The Superior Group is comprised of five companies with assets of $730 million and a 1999 premium income of $240 million. Four of the companies have been seized by California regulators.

Comment: The recent article critical of workers’ compensation in Consumers Reports maligns the improved profitability of workers’ compensation insurers as it relates to workers’ rights and benefits. This is the other side of the story. The seizure of Superior National demonstrates what happens when insurers are not profitable. wln.

Consumer Reports Critical of Workers’ Compensation System

The February 2000 issue of Consumer Reports contains an analysis which is critical of the impact of recent changes in state workers’ compensation systems. The report concludes: "Workers deserve more help from the workers’ compensation system than they are getting."

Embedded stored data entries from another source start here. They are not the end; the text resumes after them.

(** * BaseController (src/controller/BaseController.ts)

    A shallow embedding of the SAPUI5 base controller of the
    [com.ts.tsReport] application and of the route table of its
    manifest.  The controller is a thin orchestration layer over the
    framework: every framework call it makes is recorded as an [Event]
    in the trace of the [World], every promise reaction or timer it
    registers becomes a pending [Task], and the environment settles
    tasks one at a time ([settle]).  JavaScript exceptions are results
    of the monad [M], so that "does not throw" is a theorem rather
    than a typing accident. *)

From Stdlib Require Import String Ascii List ZArith Bool Lia.
Import ListNotations.

Local Open Scope string_scope.
Local Open Scope Z_scope.

(* ================================================================= *)
(** ** JavaScript string primitives used by the controller            *)
(* ================================================================= *)

(** Strings are sequences of code units; only code units below 256 are
    modelled, which covers module names, view names and control ids. *)
Module JS.

(** [s.length] *)
Definition len (s : string) : Z := Z.of_nat (String.length s).

(** [s.startsWith(p)], the test underlying every search below. *)
Fixpoint startsWith (s p : string) {struct p} : bool :=
  match p, s with
  | EmptyString, _ => true
  | String _ _, EmptyString => false
  | String a p', String b s' => Ascii.eqb a b && startsWith s' p'
  end.

(** [s.indexOf(p)]: index of the first occurrence, [-1] when none. *)
Fixpoint indexOf (s p : string) : Z :=
  if startsWith s p then 0
  else match s with
       | EmptyString => -1
       | String _ s' =>
           let r := indexOf s' p in
           if r <? 0 then -1 else r + 1
       end.

(** [s.lastIndexOf(p)]: index of the last occurrence, [-1] when none. *)
Fixpoint lastIndexOf (s p : string) : Z :=
  match s with
  | EmptyString => if startsWith s p then 0 else -1
  | String _ s' =>
      let r := lastIndexOf s' p in
      if 0 <=? r then r + 1
      else if startsWith s p then 0 else -1
  end.

Fixpoint drop (n : nat) (s : string) : string :=
  match n, s with
  | O, _ => s
  | S _, EmptyString => EmptyString
  | S n', String _ s' => drop n' s'
  end.

(** [s.substr(start)] with the length omitted: a negative [start]
    counts from the end of the string. *)
Definition substr (s : string) (start : Z) : string :=
  let from := if start <? 0 then Z.max (len s + start) 0 else start in
  drop (Z.to_nat from) s.

(** [s.split(sep)] for a one-character separator. The result is never
    empty: [("").split(".")] is [[""]]. *)
Fixpoint split (s : string) (sep : ascii) : list string :=
  match s with
  | EmptyString => [EmptyString]
  | String c s' =>
      if Ascii.eqb c sep then EmptyString :: split s' sep
      else match split s' sep with
           | [] => [String c EmptyString]
           | h :: t => String c h :: t
           end
  end.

The report states that the new laws that states passed in the early 1990s "generated profits for insurers and savings for employers mainly at the expense of injured workers.’’ Workers’ compensation reforms also reversed the steady increase in the percentage of payroll devoted to workers’ compensation. Starting at less than 1% in 1960, the percentage peaked at over 2% in 1993. Workers’ compensation benefits paid by insurers and employer premiums, as a percentage of payroll, fell by more than 20% from 1992 to 1996.

Among other things, the article calls for Congress to revive standards set by the National Commission on State Workers’ Compensation Laws to raise benefit caps to 100% of the state’s average weekly wage.

D.W. (Bill) Schrempf, President and CEO of National Council on Compensation Insurance (NCCI), responded to Consumer Reports: "Your recent report on the status of workers’ compensation was disturbingly one-sided and did not address the realities of the entire system. In fact, many of the factors impacting claims payments are not individual decisions, but are instead driven by regulation and the structure of the workers’ compensation system itself."

Comments: The Consumer Reports article does not cover any new ground. But it is interesting from another perspective. The predictable response to the article from NCCI illustrates the debate between controlling employers’ costs, on the one hand, and increasing workers’ compensation benefits, on the other, that has been with us for decades. The sweeping legislative reforms of workers’ compensation laws in the early 1990s reversed the long-term trend of increasing benefits and raising employer costs. These laws emerged amid great acrimony. Many states’ legislatures are wary of discussing the topic again. The importance of this article it that it represents an attempt to re-energize the debate from the labor perspective. This debate will never end. What  will be interesting is whether these groups can muster the strength to get state legislatures to change course. wln.